Opinion #226 – 01/26/1972 (59-71)
appearance, city council member, conflict of interests, criminal practice, legislature, part-time public official or employee
Topic: Conflict of Interest, Public Officers
Digest: City Councilman not barred from practicing in Police Court or City Court
Code: DR 5-101; DR 5-105(A); DR 8-101(A) (2); EC 5-15
Is it proper for an elected member of a city council to practice law in the Police Court and City Court of his city notwithstanding that the salaries of the judges of those courts are set by the city council?

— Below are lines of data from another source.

Definition jitter_due (now : Z) (s : State) : bool :=
  idle s
  && (RANDOM_MOVE_INTERVAL <=? ulong_sub (ulong now) (lastRandomMoveTime (timers s))).

Definition breath_due (currentTime : Z) (s : State) : bool :=
  20 <=? ulong_sub (ulong currentTime) (lastBreathTime (timers s)).

(** The draw of the head planner for an axis. *)
Definition head_draw (a : Axis) (raw : Z) : Z :=
  random2 raw (axis_min a) (axis_max a + 1).


(** The seven timers of a state. *)
Definition timer_values (s : State) : list Z :=
  [ lastLetterTime (timers s); lastHeadMoveTime (timers s);
    lastGradualMoveTime (timers s); lastJawSmoothTime (timers s);
    lastRandomMoveTime (timers s); lastPhraseTime (timers s);
    lastBreathTime (timers s) ].

Definition timers_in_range (s : State) : Prop :=
  Forall (fun t => 0 <= t < ULONG_MOD) (timer_values s).

(** States and inputs for closed examples of the further properties: the
    head one interpolation step into a planned move, a jitter held back by
    a head move, the pause at the space of "HELLO THERE", and the inputs of
    a pass of [loop()] at 10 s. *)
Definition head_moving : State := graduallyMoveServos 5020 head_move_planned.

Definition jitter_held : State :=
  or_initial
    (randomMovementsBetweenSentences 5500 3 4 5
       (updateHeadMovement 5000 40 25 25 initial)).

Definition space_consumed : State :=
  or_initial (updateJawMovement 10500 10700 10700 hello_spoken).


(** ** Binary32 arithmetic

    On the AVR boards (Uno, Nano, Mega) [float] and [double] are both the
    IEEE 754 binary32 format: a significand of 24 bits, exponents from -126
    (with subnormals below), and every operation rounded to the nearest
    value of the format, ties to the even significand.  A value of the
    format is the rational it denotes.  Overflow starts at 2^128, far above
    anything the sketch computes, and is not modelled. *)

Module Binary32.

Definition prec : Z := 24.
Definition emin : Z := -126.

Definition pow2 (k : Z) : Q := (2 ^ k)%Q.

(** The binade of a positive rational [x]: the [e] with
    [2^e <= x < 2^(e+1)]. *)
Definition ilog2 (x : Q) : Z :=
  let e := Z.log2 (Qnum x) - Z.log2 (Zpos (Qden x)) in
  if Qle_bool (pow2 e) x then e else e - 1.

(** The exponent of the unit in the last place of the format at [x]. *)
Definition ulp_of (x : Q) : Z :=
  Z.max (ilog2 (Qabs (Qred x))) emin - (prec - 1).

(** The integer nearest to [x], the even one of two that are equally near. *)
Definition nearest_even (x : Q) : Z :=
  let f := Qfloor x in
  match (x - inject_Z f ?= 1 # 2)%Q with
  | Lt => f
  | Gt => f + 1
  | Eq => if Z.even f then f else f + 1
  end.

(** The value of the format nearest to [x]. *)
Definition rounded (x : Q) : Q :=
  let q := ulp_of x in
  (inject_Z (nearest_even (x / pow2 q)) * pow2 q)%Q.

Definition is_float (x : Q) : Prop := (rounded x == x)%Q.

(** The operations on [float], and the conversion of an integer. *)
Definition add (x y : Q) : Q := rounded (x + y).
Definition sub (x y : Q) : Q := rounded (x - y).
Definition mul (x y : Q) : Q := rounded (x * y).
Definition div (x y : Q) : Q := rounded (x / y).
Definition of_long (z : Z) : Q := rounded (inject_Z z).

(** Half a unit in the last place of the values between 64 and 128, where
    the head positions lie. *)
Definition half_ulp : Q := pow2 (- 18).

(** The Standard Library's specification of IEEE 754 arithmetic
    ([SpecFloat]) at this format, for comparison at concrete inputs: the
    conversion of an integer and the rational a finite value denotes. *)
Definition emax : Z := 128.

Definition spec_of_long (z : Z) : spec_float :=
  binary_normalize prec emax z 0 false.

Definition spec_value (f : spec_float) : Q :=
  match f with
  | S754_finite s m e =>
      (inject_Z (if s then Z.neg m else Z.pos m) * pow2 e)%Q
  | _ => 0%Q
  end.

End Binary32.

(** ** The float routines of the sketch in binary32

    The four routines that compute on [float], with every operation
    rounded as the board rounds it.  They act on the same [State]; the
    other routines of the sketch compute on integers only and are shared. *)

Module Rounded.

(** The macro [round(x)]; the addition of 0.5 is a float addition. *)
Definition round (x : Q) : Z :=
  if Qle_bool 0 x then to_long (Binary32.add x (1 # 2))
  else to_long (Binary32.sub x (1 # 2)).

(** [float moveTowards(float current, float target, float maxMove)] *)
Definition moveTowards (current target maxMove : Q) : Q :=
  if Qle_bool (fabs (Binary32.sub current target)) maxMove then target
  else if Qltb current target then Binary32.add current maxMove
  else Binary32.sub current maxMove.

(** [void graduallyMoveServos()] *)
Definition graduallyMoveServos (now : Z) (s : State) : State :=
  let currentTime := ulong now in
  if GRADUAL_MOVE_INTERVAL <=? ulong_sub currentTime (lastGradualMoveTime (timers s)) then
    let elapsedSeconds :=
      Binary32.div
        (Binary32.of_long (ulong_sub currentTime (lastGradualMoveTime (timers s))))
        1000 in
    let maxMove := Binary32.mul HEAD_MOVE_SPEED elapsedSeconds in
    let newRotation :=
      moveTowards (currentRotation (head s)) (targetRotation (head s)) maxMove in
    let s :=
      if Qneqb newRotation (currentRotation (head s)) then
        let s := set_currentRotation newRotation s in
        servo_write skull_r_servo (round (currentRotation (head s))) s
      else s in
    let newX := moveTowards (currentX (head s)) (targetX (head s)) maxMove in
    let s :=
      if Qneqb newX (currentX (head s)) then
        let s := set_currentX newX s in
        servo_write skull_x_servo (round (currentX (head s))) s
      else s in
    let newY := moveTowards (currentY (head s)) (targetY (head s)) maxMove in
    let s :=
      if Qneqb newY (currentY (head s)) then
        let s := set_currentY newY s in
        servo_write skull_y_servo (round (currentY (head s))) s
      else s in
    set_lastGradualMoveTime currentTime s
  else s.

(** [void randomMovementsBetweenSentences()] *)
Definition randomMovementsBetweenSentences (now rawR rawX rawY : Z) (s : State)
  : option State :=
  let currentTime := ulong now in
  first <- CString.get (currentPhrase (speech s)) 0 ;;
  if CString.is_nul first
     && (RANDOM_MOVE_INTERVAL <=? ulong_sub currentTime (lastRandomMoveTime (timers s)))
  then
    let randomR :=
      Binary32.div
        (Binary32.of_long (random2 rawR (- RANDOM_MOVE_RANGE) (RANDOM_MOVE_RANGE + 1)))
        10 in
    let randomX :=
      Binary32.div
        (Binary32.of_long (random2 rawX (- RANDOM_MOVE_RANGE) (RANDOM_MOVE_RANGE + 1)))
        10 in
    let randomY :=
      Binary32.div
        (Binary32.of_long (random2 rawY (- RANDOM_MOVE_RANGE) (RANDOM_MOVE_RANGE + 1)))
        10 in
    let s := set_targetRotation
      (constrain (Binary32.add (targetRotation (head s)) randomR)
         (inject_Z HEAD_ROTATION_MIN) (inject_Z HEAD_ROTATION_MAX)) s in
    let s := set_targetX
      (constrain (Binary32.add (targetX (head s)) randomX)
         (inject_Z HEAD_X_MIN) (inject_Z HEAD_X_MAX)) s in
    let s := set_targetY
      (constrain (Binary32.add (targetY (head s)) randomY)
         (inject_Z HEAD_Y_MIN) (inject_Z HEAD_Y_MAX)) s in
    Some (set_lastRandomMoveTime currentTime s)
  else Some s.

Section Platform.

(** The platform's [sin], and [PI] as the board holds it. *)
Variable sin : Q -> Q.
Variable PI : Q.

(** [void updateBreathing(unsigned long currentTime)] *)
Definition updateBreathing (currentTime : Z) (s : State) : State :=
  let currentTime := ulong currentTime in
  if 20 <=? ulong_sub currentTime (lastBreathTime (timers s)) then
    let breathCycle :=
      Binary32.div (Binary32.of_long (currentTime mod BREATH_INTERVAL))
        (Binary32.of_long BREATH_INTERVAL) in
    let s := set_breathOffset
      (Binary32.mul
         (sin (Binary32.mul (Binary32.mul breathCycle 2) PI))
         BREATH_AMPLITUDE) s in
    let s := set_targetY (Binary32.add (targetY (head s)) (breathOffset (head s))) s in
    let s := set_targetY
      (constrain (targetY (head s)) (inject_Z HEAD_Y_MIN) (inject_Z HEAD_Y_MAX)) s in
    set_lastBreathTime currentTime s
  else s.

(** The operations of the scheduler, the float routines in binary32. *)
Definition exec (op : Op) (s : State) : option State :=
  match op with
  | CallUpdateJawMovement now nowSmooth nowClose =>
      updateJawMovement now nowSmooth nowClose s
  | CallUpdateHeadMovement now rawR rawX rawY =>
      Some (updateHeadMovement now rawR rawX rawY s)
  | CallRandomMovementsBetweenSentences now rawR rawX rawY =>
      randomMovementsBetweenSentences now rawR rawX rawY s
  | CallUpdateBreathing currentTime =>
      Some (updateBreathing currentTime s)
  | CallGraduallyMoveServos now =>
      Some (graduallyMoveServos now s)
  | CallGenerateNewPhrase now raw =>
      generateNewPhrase now raw s
  end.

Inductive reachable : State -> Prop :=
| reachable_initial : reachable initial
| reachable_step (s s' : State) (op : Op) :
    reachable s -> exec op s = Some s' -> reachable s'.

End Platform.

(** The step [graduallyMoveServos] computes at the reading [now]. *)
Definition maxMove (now : Z) (s : State) : Q :=
  Binary32.mul HEAD_MOVE_SPEED
    (Binary32.div
       (Binary32.of_long (ulong_sub (ulong now) (lastGradualMoveTime (timers s))))
       1000).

DR 8-101(A) provides:”A lawyer who holds public office shall not use his public position to influence, or attempt to influence, a tribunal to act in favor of himself or of a client.”However, the mere possibility that a judge may be influenced by the lure or fear of a councilman’s vote on the salaries of judges of his court does not pose so evident a threat to the impartial administration of justice as to warrant barring the councilman from practicing law in his court, assuming that the city council does not appoint the members of the court.In a case where a client and the municipality or one of its agencies are the contesting parties, or the validity of a city ordinance is in question, a conflict of interest would exist, for then it would be the duty of the lawyer to contend for the best result for his client and at the same time as a member of the city council, to do his utmost to protect the interests of the city. In such case, as well as appearance before an administrative agency of the city, the councilman would be disqualified from representing the private client. DR 5-101; DR 5-105(A); EC 5-15. See N.Y. State 141 (1970) and N.Y. State 110 (1969). To a lesser extent there may be a conflict in Police Court matters, but this will depend on the facts of each case. In ABA Inf. 1126 (1969) it was stated:”So long as the attorney, although a part-time state legislator, does not use his legislative position to try to change, amend, modify, repeal or alter the existing laws for the benefit of his clients, it would not appear that he would be acting improperly in defending persons accused of violating criminal laws of his state. But, should he feel that his representation of persons accused of crime does not permit him to have a free, impartial and unbiased attitude toward the enactment of criminal laws for the benefit of the public as a whole, then this should dictate that he not endeavor to serve both as a legislator and represent those accused of crime.”